Requirement —
Two lines mark the range in the entries below: the one holding "assert ((p + r) / B *₆₄" and the one holding "- destruct (step_inside". Set down those two and all lines between them, exactly.

[Stored data]
+ + +

(** A chunk that is in the file. *)
Lemma slide_step (x : file) (r : Z) (data : list Z) (c : window) (w : W) :
  slides x r data c w -> sizes r (buffer_size c) (len c) -> position c + r <= len c ->
  exists (c' : window) (w' : W) (q : ptr),
    ina_file_cursor_mmap_binary_read_chunk x r c w = Some (c', w', Ok (r, Some q)) /\
    mapM (fun i : nat => peek w' (p_map q) (p_at q + Z.of_nat i)) (seq 0 (Z.to_nat r)) =
      Some (take (Z.to_nat r) (drop (Z.to_nat (position c)) data)) /\
    slides x r data c' w' /\ len c' = len c /\ buffer_size c' = buffer_size c /\ position c' = position c + r.
Proof.
  intros [(o & Ho & Hdata) Hmode Hlen [Hp Hpr] Hidx Hcarry Hmap] [Hpage Hr [HB HBr] [Hw1 Hw2] Hw3] Hfit.
  set (B := buffer_size c) in *. set (p := position c) in *. unfold ina_file_cursor_mmap_binary_read_chunk. fold p.
  assert (p +₆₄ r = p + r) as -> by (apply wrap_small; unfold in_width; lia).
  unfold ina_file_cursor_mmap_set_pos. fold B p. rewrite (proj2 (Z.eqb_neq B 0)) by lia.
  assert (0 <= (p + r) / B <= (len c + r) / B) as Hq by (split; [apply Z.div_pos; lia|apply Z.div_le_mono; lia]).
  rewrite (proj2 (Z.leb_gt _ _)) by lia. rewrite (proj2 (Z.ltb_ge (len c) (p + r))) by lia.
  assert (0 <= (p + r) / B * B <= p + r) as HqB by (pose proof (Z.mul_div_le (p + r) B ltac:(lia)); nia).
  assert ((p + r) / B *₆₄ B = (p + r) / B * B) as -> by (apply wrap_small; unfold in_width; lia).
  rewrite Hidx. destruct (Z.eqb_spec (p / B) ((p + r) / B)) as [Heq|Hne].
  - destruct (step_inside r B p Hr HB HBr ltac:(lia) Hpr (eq_sym Heq)) as (Hoff & Hoffs & Hend).
    destruct (Hmap ltac:(lia)) as (m & Hm & Hsh & Hmo & Hml). cbn [fmap]. rewrite Hm. cbn [ina_mmap_memory_head fmap option_fmap option_map mbind option_bind].
    cbn [p_map mem_pos p_at].
    assert ((p + r) / B * B -₆₄ carry c = off_of r B p) as ->.
    { rewrite Hcarry, <- Heq. fold (off_of r B p). apply wrap_small. unfold in_width. lia. }
    assert (p + r -₆₄ off_of r B p = p + r - off_of r B p) as -> by (apply wrap_small; unfold in_width; lia).
    eexists _, w, _. split; [reflexivity|]. cbn [p_map p_at]. split; [|split; [|done]].
    + replace (p + r - off_of r B p - r) with (p - off_of r B p) by lia. rewrite (shows_bytes w m data) by (done || lia).
      do 3 f_equal. lia.
    + constructor; cbn [len position buffer_size buffer_idx carry fm]; fold B p; try done.
      * by exists o.
      * split; [lia|]. rewrite <- Z.add_mod_idemp_l, Hpr, Z.add_0_l by lia. apply Z.mod_same. lia.
      * by rewrite <- Heq.
      * by rewrite <- Heq.
      * intros _. exists m. rewrite Hmo, <- Hoffs. rewrite Hmo in Hml. done.
  - destruct (step_across r B p Hr HB HBr ltac:(lia) Hpr (fun H => Hne (eq_sym H))) as (Hpe & Hqe & Hoff & Hi).
    assert (B <= len c) as HBl by nia. rewrite (Z.min_l B (len c)) by done.
    assert (p / B *₆₄ B = p / B * B) as -> by (apply wrap_small; unfold in_width; nia).
    assert (p / B * B +₆₄ B = p / B * B + B) as -> by (apply wrap_small; unfold in_width; nia).
    assert (p / B * B + B -₆₄ p = r) as -> by (replace (p / B * B + B - p) with r by lia; apply wrap_small; unfold in_width; lia).
    assert ((p + r) / B * B -₆₄ r = p) as -> by (rewrite Hqe, <- Hpe; replace (p + r - r) with p by lia; apply wrap_small; unfold in_width; lia).
    assert (p +₆₄ B = p + B) as -> by (apply wrap_small; unfold in_width; lia).
    set (l := if len c <? p + B then len c -₆₄ p else B).
    assert (l = Z.min B (len c - p)) as Hl.
    { subst l. destruct (Z.ltb_spec (len c) (p + B)); [|lia]. rewrite wrap_small by (unfold in_width; lia). lia. }
    rewrite Hl. clear l Hl.
    destruct (mmap_free_keeps (fm c) w) as [Hw1s Hw1a]. set (w1 := ina_mmap_free (fm c) w) in *.
    destruct (mmap_new_spec x o data (mmap_flags c) p (Z.min B (len c - p)) w1) as (w2 & m & -> & Hw2s & Hw2a & Hsh & Hmo & Hml);
      [by rewrite Hw1s|by rewrite Hw1s|by rewrite Hw1a|lia| |lia|lia|].
    { apply Z.mod_divide in Hpage as [k Hk]; [|pose proof page_size_pos; lia]. apply Z.mod_divide in Hpr as [k' Hk']; [|lia].
      rewrite Hk', Hk, Z.mul_assoc. apply Z.mod_mul. pose proof page_size_pos. lia. }
    cbn [fm ina_mmap_memory_head fmap option_fmap option_map mbind option_bind p_map mem_pos p_at mmap_flags eof len carry buffer_size buffer_idx].
    assert (p + r -₆₄ p = r) as -> by (replace (p + r - p) with r by lia; apply wrap_small; unfold in_width; lia).
    eexists _, w2, _. split; [reflexivity|]. cbn [p_map p_at]. split; [|split; [|done]].
    + assert (r <= B) by (apply Z.divide_pos_le; [done|]; apply Z.mod_divide; [lia|done]).
      rewrite Z.sub_diag. rewrite (shows_bytes w2 m data) by (done || lia). do 3 f_equal. lia.
    + constructor; cbn [len position buffer_size buffer_idx carry fm]; fold B; try done.
      * exists o. by rewrite Hw2s, Hw1s.
      * by rewrite Hw2a, Hw1a.
      * split; [lia|]. rewrite <- Z.add_mod_idemp_l, Hpr, Z.add_0_l by lia. apply Z.mod_same. lia.
      * rewrite Hqe, (proj2 (Z.eqb_neq _ _)) by lia. done.
      * intros _. exists m. rewrite Hmo, Hoff, Hml. done.
Qed.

+ + +

Task output —
  assert ((p + r) / B *₆₄ B = (p + r) / B * B) as -> by (apply wrap_small; unfold in_width; lia).
  rewrite Hidx. destruct (Z.eqb_spec (p / B) ((p + r) / B)) as [Heq|Hne].
  - destruct (step_inside r B p Hr HB HBr ltac:(lia) Hpr (eq_sym Heq)) as (Hoff & Hoffs & Hend).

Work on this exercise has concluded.